Breastfeeding May Lower Risk of Asthma

All this time, you've heard how breastfeeding is the best for babies first two years and beyond. You've heard about the multitude of benefits that breast milk can give to your kid from stronger immune resistance to higher IQ to protection of digestion problems and more.

First Six Months
Now, here's another reason to breastfeed your child:

A new Dutch study, which was published in European Respiratory Journal, has found that breastfeeding a baby for at least six months can reduce the risk of developing asthma. The longer exclusive breastfeeding is offered, the higher the protection is according to the researchers from the Erasmus Medical Center in Rotterdam, Netherlands.

Some studies have been done before on this topic. But this is the first one that was able to link the duration of breastfeeding with the number of wheezing episodes that a child has when he/she grows up. The study revealed that children who were never fed with breast milk had 50 percent more risk of asthma symptoms such as wheezing than children who were breastfed for at least six months.

The exclusivity of breastfeeding was also highlighted.

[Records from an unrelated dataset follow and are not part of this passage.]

(** ** Two views of the page *)

Lemma omap_filter {A} (keep : event -> bool) (f : event -> option A) t :
  (forall e, keep e = false -> f e = None) ->
  omap f (List.filter keep t) = omap f t.
Proof.
  intros Hf. induction t as [|e t IH]; [done|].
  cbn [List.filter]. destruct (keep e) eqn:He.
  - change (omap f (e :: List.filter keep t))
      with (match f e with Some y => y :: omap f (List.filter keep t)
                         | None => omap f (List.filter keep t) end).
    rewrite IH. done.
  - rewrite IH. change (omap f (e :: t))
      with (match f e with Some y => y :: omap f t | None => omap f t end).
    by rewrite (Hf e He).
Qed.

Ltac by_event :=
  let e := fresh in
  intros e; destruct e;
  try match goal with o : origin |- _ => destruct o end;
  cbv; congruence.

Lemma alerts_module_view p : alerts (trace p) = alerts (module_view p).
Proof. symmetry. apply omap_filter. by_event. Qed.

Lemma calls_module_view p : calls (trace p) = calls (module_view p).
Proof. symmetry. apply omap_filter. by_event. Qed.

Lemma imports_module_view p : imports (trace p) = imports (module_view p).
Proof. symmetry. apply omap_filter. by_event. Qed.

Lemma fetches_page_view p : fetches (trace p) = fetches (page_view p).2.
Proof. symmetry. apply omap_filter. by_event. Qed.

Lemma text_writes_page_view p : text_writes (trace p) = text_writes (page_view p).2.
Proof. symmetry. apply omap_filter. by_event. Qed.

Lemma class_writes_page_view p : class_writes (trace p) = class_writes (page_view p).2.
Proof. symmetry. apply omap_filter. by_event. Qed.

Lemma unhandled_of_page_view p :
  unhandled_of FromFetch (trace p) = unhandled_of FromFetch (page_view p).2.
Proof. symmetry. apply omap_filter. by_event. Qed.

Lemma unhandled_of_import_view p :
  unhandled_of FromImport (trace p) = unhandled_of FromImport (module_view p).
Proof. symmetry. apply omap_filter. by_event. Qed.


Lemma uncaught_page_view p : uncaught (trace p) = uncaught (page_view p).2.
Proof. symmetry. apply omap_filter. by_event. Qed.

Lemma module_view_log evs p :
  module_view (log evs p) = module_view p ++ List.filter module_event evs.
Proof. unfold module_view, log. simpl. apply List.filter_app. Qed.

Lemma page_view_log evs p :
  page_view (log evs p) = (dom p, (page_view p).2 ++ List.filter page_event evs).
Proof. unfold page_view, log. simpl. by rewrite List.filter_app. Qed.

Lemma finish_log o s p : finish o s p = log (ended o s) p.
Proof. destruct s; [by rewrite log_nil|done]. Qed.

(** The module chain is determined by its own events and leaves the rest of
    the page alone. *)
Lemma module_chain_determined h ex :
  Forall (determined module_view) (reactions (module_chain h ex)).
Proof.
  repeat apply Forall_cons_2; [| |apply Forall_nil_2]; intros s p p' Hv.
  - rewrite !react_on_module. simpl. by rewrite !module_view_log, Hv.
  - rewrite !react_on_error. simpl. by rewrite !module_view_log, Hv.
Qed.

Lemma module_view_finish : finish_determined module_view.
Proof. intros o s p p' Hv. rewrite !finish_log, !module_view_log. by rewrite Hv. Qed.

Lemma then_module_page_events s : List.filter page_event (then_module s).2 = [].
Proof.
  destruct s as [v|e]; [|done]. destruct v as [| | | | d | | |]; try done.
  destruct d as [| | | src [v|e] | | | |]; try done.
  unfold then_module, dropped. cbn [snd]. by destruct (resolve v).
Qed.

Lemma catch_error_page_events s : List.filter page_event (catch_error s).2 = [].
Proof. destruct s as [v|e]; [done|]. simpl. by destruct (to_string e). Qed.

Lemma ended_import_page_events s : List.filter page_event (ended FromImport s) = [].
Proof. by destruct s. Qed.

Lemma module_chain_quiet h ex : quiet_chain page_view (module_chain h ex).
Proof.
  unfold quiet_chain. cbn [quiet reactions state module_chain].
  intros p. rewrite react_on_module. cbn [fst snd]. split.
  { rewrite page_view_log, then_module_page_events, app_nil_r. done. }
  intros p'. rewrite react_on_error. cbn [fst snd]. split.
  { rewrite page_view_log, catch_error_page_events, app_nil_r. done. }
  intros p''. rewrite finish_log, page_view_log, ended_import_page_events, app_nil_r.
  done.
Qed.

(** The source chain is determined by the page and shows nothing of the
    module pipeline's. *)
Lemma source_chain_determined h ex :
  Forall (determined page_view) (reactions (source_chain h ex)).
Proof.
  repeat apply Forall_cons_2; [| |apply Forall_nil_2]; intros s p p' Hv.
  - rewrite !react_on_response. done.
  - rewrite !react_on_text. unfold page_view in Hv. injection Hv as Hd Ht.
    unfold then_text. destruct s as [t|e]; simpl.
    + rewrite <- Hd. destruct (query "#code" (dom p)) as [n|]; simpl.
      * destruct (dom_string t) as [txt|]; simpl.
        -- split; [done|]. unfold page_view. simpl.
           by rewrite !List.filter_app, Hd, Ht.
        -- split; [done|]. unfold page_view. by rewrite Hd, Ht.
      * split; [done|]. unfold page_view. by rewrite Hd, Ht.
    + split; [done|]. unfold page_view. by rewrite Hd, Ht.
Qed.

Lemma page_view_finish : finish_determined page_view.
Proof.
  intros o s p p' Hv. rewrite !finish_log, !page_view_log.
  unfold page_view in Hv. injection Hv as Hd Ht. simpl. by rewrite Hd, Ht.
Qed.

Lemma source_chain_quiet h ex : quiet_chain module_view (source_chain h ex).
Proof.
  unfold quiet_chain. cbn [quiet reactions state source_chain].
  intros p. rewrite react_on_response. cbn [fst snd].
  split; [done|]. intros p'. rewrite react_on_text. split.
  { unfold then_text. destruct (then_response _) as [t|e]; [|done].
    destruct (query "#code" (dom p')) as [n|]; [|done].
    destruct (dom_string t) as [txt|]; [|done].
    unfold module_view. simpl. rewrite List.filter_app. simpl. by rewrite app_nil_r. }
  intros p''. rewrite finish_log, module_view_log.
  destruct (then_text _ p').1; simpl; by rewrite app_nil_r.
Qed.

(** ** The two chains on their own *)

Ltac chain_steps :=
  repeat (cbn [alone advance run_chain reactions state source];
          first [rewrite react_on_module | rewrite react_on_error
                | rewrite react_on_response | rewrite react_on_text]).

Lemma alone_module_chain k h ex p :
  alone k (module_chain h ex) p =
    (match k with
     | 0 => Some (module_chain h ex)
     | 1 => Some (Chain FromImport (then_module (import_module h (module_path ex))).1
                        [OnRejected on_error])
     | 2 => Some (Chain FromImport
                        (catch_error (then_module (import_module h (module_path ex))).1).1 [])
     | _ => None
     end,
     log (module_events_upto k (import_module h (module_path ex))) p).
Proof.
  unfold module_chain. destruct k as [|[|[|k]]]; chain_steps; cbn [alone].
  - by rewrite log_nil.
  - done.
  - by rewrite log_log.
  - rewrite log_log. cbn [advance reactions state source].
    by rewrite finish_log, log_log, <- app_assoc.
Qed.

Lemma alone_source_chain k h ex p :
  alone k (source_chain h ex) p =
    let s1 := then_response (fetch_resource h (source_path ex)) in
    match k with
    | 0 => (Some (source_chain h ex), p)
    | 1 => (Some (Chain FromFetch s1 [OnFulfilled on_text]), p)
    | 2 => (Some (Chain FromFetch (then_text s1 p).1 []), (then_text s1 p).2)
    | _ => (None, finish FromFetch (then_text s1 p).1 (then_text s1 p).2)
    end.
Proof.
  unfold source_chain. destruct k as [|[|[|k]]]; chain_steps; cbn [alone]; try done.
  - by destruct (then_text _ p).
  - by destruct (then_text _ p).
Qed.

Ltac by_module s :=
  destruct s as [[| | | | [| | | ? [?|?] | | | |] | | |]|?]; try done.

(** The first handler's promise rejects with the error the pipeline fails
    with, and fulfils with undefined otherwise. *)
Lemma then_module_failure s :
  (then_module s).1 =
    match module_failure s with
    | Some e => Rejected e
    | None => Fulfilled VUndefined
    end.
Proof. by by_module s. Qed.

Lemma alerts_dropped v : alerts (dropped v) = [].
Proof. unfold dropped. by destruct (resolve v). Qed.

Lemma alerts_then_module s : alerts (then_module s).2 = [].
Proof. by_module s. apply alerts_dropped. Qed.

Lemma alerts_ended o s : alerts (ended o s) = [].
Proof. by destruct s. Qed.

Lemma alerts_catch_error s :
  alerts (catch_error s).2 =
    match s with
    | Rejected e => match to_string e with Some m => [m] | None => [] end
    | Fulfilled _ => []
    end.
Proof. destruct s as [v|e]; [done|]. simpl. by destruct (to_string e). Qed.

Lemma alerts_module_events s : alerts (module_events s) = module_alerts s.
Proof.
  unfold module_events, alerts. rewrite !omap_app. fold (alerts (then_module s).2).
  fold (alerts (catch_error (then_module s).1).2).
  fold (alerts (ended FromImport (catch_error (then_module s).1).1)).
  rewrite alerts_then_module, alerts_ended, alerts_catch_error, then_module_failure,
    app_nil_r.
  unfold module_alerts. by destruct (module_failure s).
Qed.

Lemma alerts_module_events_upto k s :
  alerts (module_events_upto k s) `prefix_of` alerts (module_events s).
Proof.
  destruct k as [|[|[|k]]]; simpl; [apply prefix_nil| | |done];
    unfold module_events, alerts; rewrite ?omap_app.
  - by apply prefix_app_r.
  - rewrite app_assoc. by apply prefix_app_r.
Qed.

Lemma calls_dropped v : calls (dropped v) = [].
Proof. unfold dropped. by destruct (resolve v). Qed.
(** X6.  The message depends on the status through the route only, and
    neither on the email address nor on the clock: two dispatches with the
    same name, job id and flag, the same environment and service, and
    statuses on the same side of the router return the same result. *)
Theorem message_ignores_email_clock_status (w' : World)
        (email' s s' job : string) (use_claude : bool) :
  environ w' = environ w ->
  messages_create w' = messages_create w ->
  eq_nocase s' "assessment" = eq_nocase s "assessment" ->
  orchestrate w' name email' s' job use_claude
  = orchestrate w name email s job use_claude.
Proof.
  intros He Hm R. rewrite !orchestrate_closed, !route_eq_nocase, R.
  destruct (eq_nocase s "assessment"); [reflexivity|].
  assert (G : forall d, generate_prep_tip w' d use_claude
                        = generate_prep_tip w d use_claude).
  { intros d.
    unfold generate_prep_tip, external_tier_taken, ask_claude, getenv.
    rewrite He, Hm. reflexivity. }
  rewrite G. reflexivity.
Qed.

End Dispatch.

Lemma known_job_title_and_link_witness :
  lookup "J789" JOB_DESCRIPTIONS
  = Some (mkJob "Frontend Developer"
            "Frontend Developer role requiring React, TypeScript, modern CSS frameworks, and experience with responsive design and accessibility standards.")
  /\ exists message,
      orchestrate offline "Carol" "carol@test.com" "Assessment" "J789" false
      = Ok message
      /\ contains "Frontend Developer" message = true.
Proof.
  split; [reflexivity|].
  destruct (known_job_title_and_link offline "Carol" "carol@test.com"
              "Assessment" "J789" _ false eq_refl)
    as (message & E & C & _).
  exists message. split; [exact E | exact C].
Defined.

It was stated in the study that children who were breastfed but at the same time were also given solids and milk formula had 20 percent greater risk for wheezing symptoms than their counterparts who were breastfed exclusively.

Exclusively Breast Milk
In the study, more than 5,000 children from the Netherlands were evaluated. The researchers interviewed the parents and inquired whether or not these children were breastfed. Questions about the duration and exclusivity of breast milk feeding were also asked.

More than 90 percent of the children who had never been breastfed experienced asthma-related symptoms every year between ages 1 and 4. Apart from wheezing, children who never tasted breast milk are also at greater risk of dry cough, persistent phlegm and shortness of breath during the first four years of their lives.

How breastfeeding can protect children against asthma was not dealt in the study. But some earlier research points out that breastfeeding's boosting effect in the immune and digestive function may play an important role.

Whether or not you have a family history of asthma, breastfeeding your baby is greatly encouraged. The American Academy of Pediatrics promotes exclusive breastfeeding for the first four to six months after the baby is born.

Breastfeeding can be quite a challenge, which is why most babies in the United States start out being breastfed but the rate is cut in half at six months and is further reduced to 10 percent as the babies grow.

Even though it's a little difficult to breastfeed at first, adjustment would easily come for determined and strong-willed mothers. Remember that it's for the benefit of your child.